Cela ne signifie pas qu’il faille faire taire toute voix critique. Au contraire, les entreprises doivent rester ouvertes à la concertation, aux audits, à l’écoute des salariés et à l’amélioration continue des conditions de travail. Les syndicats sérieux ont un rôle utile lorsqu’ils défendent les droits avec responsabilité, sur la base de faits vérifiables et dans une logique de construction plutôt que de destruction. Mais ceux qui travestissent la réalité, attisent la colère par des contre‑vérités et cherchent à transformer chaque difficulté en crise majeure prennent une lourde responsabilité devant les travailleurs eux‑mêmes.
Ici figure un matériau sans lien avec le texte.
(** A statement without assignment does what its test says. *)
Ltac stmt :=
  unfold receiver, return_err, ret, must_open, bind,
    chk_uri, chk_limit_no_duration, chk_limit_both_budgets, chk_conns,
    chk_format, chk_mtls_key, chk_mtls_cert, chk_jwt_header,
    chk_jwt_source, chk_headers, chk_body, chk_ticker, chk_method,
    chk_write, chk_read, chk_budget, chk_claims, opened_or;
  cbn [set_SendJWT ReqURI Conns ReqTarget Duration MTLSKey MTLSCert
       JwtsFilename JwtKey JwtHeader Headers BodyFile VerboseTicker Method
       WriteTimeout ReadTimeout JwtCustomClaimsJSON];
  repeat first
    [ rewrite check_headers_eq
    | match goal with
      | |- context [match ?x with _ => _ end] =>
          lazymatch x with
          | context [match _ with _ => _ end] => fail
          | _ => destruct x
          end
      end ];
  reflexivity.

(** One such statement at the head of the body: split on its test. *)
Ltac pure_step :=
  lazymatch goal with
  | |- bind ?s ?k ?c = (res (first_error (?o :: ?l)), ?cfg) =>
      let Hs := fresh "Hs" in
      assert (Hs : s c = (res o, c)) by stmt;
      rewrite (bind_check s k c o Hs); clear Hs;
      let E := fresh "E" in
      destruct o eqn:E;
      [ rewrite first_error_Some | rewrite first_error_None ]
  end.
Lemma blank_token_stops_witness :
  last_event (fst (run loads w_blank_token)) = Some (EPrint "❌ Token is required!").
Proof.
  destruct (blank_token_stops loads w_blank_token "alice" "  " []) as [_ [E _]].
  - reflexivity.
  - reflexivity.
  - discriminate.
  - reflexivity.
  - exact E.
Defined.

(** Only the stripped first two lines of input matter: surrounding
    whitespace and any further lines do not change the run. *)
Theorem input_whitespace_irrelevant (json_loads : string -> option json) (w w' : world)
    (l1 l2 l1' l2' : string) (rest rest' : list string) :
  dir_exists w' = dir_exists w -> has_exe w' = has_exe w -> proc w' = proc w ->
  stdin w = l1 :: l2 :: rest -> stdin w' = l1' :: l2' :: rest' ->
  strip l1' = strip l1 -> strip l2' = strip l2 ->
  run json_loads w' = run json_loads w.
Proof.
  intros Hd He Hp Hin Hin' E1 E2.
  unfold run. exec. rewrite Hd, He, Hp, Hin, Hin'.
  run_cases_with ltac:(rewrite ?E1, ?E2); reflexivity.
Qed.

Lemma input_whitespace_irrelevant_witness :
  run loads w_spaced = run loads w_success.
Proof.
  apply (input_whitespace_irrelevant loads w_success w_spaced
           " alice " "ghp_token" "alice" " ghp_token  " [] ["extra"]);
    reflexivity.
Defined.

(** On full success the commands run are exactly, in order: the [curl]
    check, the creation POST, the remote add, the two pushes and the
    topics PUT; the run ends normally with the closing line. *)
Theorem full_success_commands (json_loads : string -> option json) (w : world)
    (l1 l2 : string) (rest : list string) :
  stdin w = l1 :: l2 :: rest -> full_success w = true ->
  runs (fst (run json_loads w)) =
    [["curl"; "--version"]; create_repo_cmd (strip l1) (strip l2);
     remote_add_cmd (strip l1); push_main_cmd; push_pages_cmd;
     topics_cmd (strip l1) (strip l2)] /\
  snd (run json_loads w) = None /\
  last_event (fst (run json_loads w)) =
    Some (EPrint "✨ Your Review Insights platform is ready to share!").
Proof.
  intros Hin Hf. unfold full_success in Hf. rewrite Hin in Hf. split_bools.
  unfold run. rewrite Hin. run_cases; repeat split; reflexivity.
Qed.

Lemma full_success_commands_witness :
  snd (run loads w_success) = None.
Proof.
  exact (proj1 (proj2 (full_success_commands loads w_success " alice " "ghp_token" []
                         eq_refl ltac:(vm_compute; reflexivity)))).
Defined.

(** [git] missing after a successful creation: the remote add raises
    [FileNotFoundError], uncaught, after the success line; the repository
    has been created but nothing is pushed. *)
Theorem git_missing_after_creation (json_loads : string -> option json) (w : world)
    (l1 l2 : string) (rest : list string) :
  stdin w = l1 :: l2 :: rest ->
  ran (create_repo_cmd (strip l1) (strip l2)) (fst (run json_loads w)) ->
  creation_failed (proc w (create_repo_cmd (strip l1) (strip l2))) = false ->
  has_exe w "git" = false ->
  snd (run json_loads w) = Some (Exn "FileNotFoundError") /\
  printed "✅ Repository created successfully!" (fst (run json_loads w)) /\
  last_event (fst (run json_loads w)) = Some (ERun (remote_add_cmd (strip l1))).
Proof.
  intros Hin Hr Hok Hgit. revert Hr. unfold run. rewrite Hin.
  run_cases; first
    [ close_unreached
    | intros _; split; [reflexivity|]; split; [unfold printed; in_sym_trace | reflexivity] ].
Qed.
Car ce sont toujours les salariés qui paient le prix final de la désindustrialisation : perte d’emploi, précarité, baisse du pouvoir d’achat et disparition de perspectives pour toute une génération.
La question centrale est donc simple : voulons‑nous protéger l’outil industriel national ou l’exposer à des manœuvres de déstabilisation ? Voulons‑nous renforcer la confiance entre employeurs et salariés ou laisser prospérer une culture du soupçon permanent ? Défendre les droits des travailleurs est un impératif. Détruire, par calcul ou par irresponsabilité, des filières entières qui font vivre des milliers de familles est une faute économique et sociale.
Le Maroc ne peut pas se permettre de revivre le scénario du textile. L’industrie du câblage est un acquis stratégique qu’il faut préserver, moderniser et accompagner. Cela suppose de distinguer les revendications légitimes des manipulations, les faits des rumeurs, le dialogue social des entreprises de démolition. Cela suppose aussi d’avoir le courage de poser la vraie question : à qui profite le désordre ? Car lorsqu’on met des bâtons dans les roues d’un secteur aussi vital, ce n’est jamais l’intérêt des travailleurs qui triomphe, mais celui de ceux qui prospèrent sur la confusion, la peur et l’affaiblissement de l’économie nationale.
La responsabilité de l’Etat à défendre les acquis de l’économie nationale est donc bien mise à l’épreuve.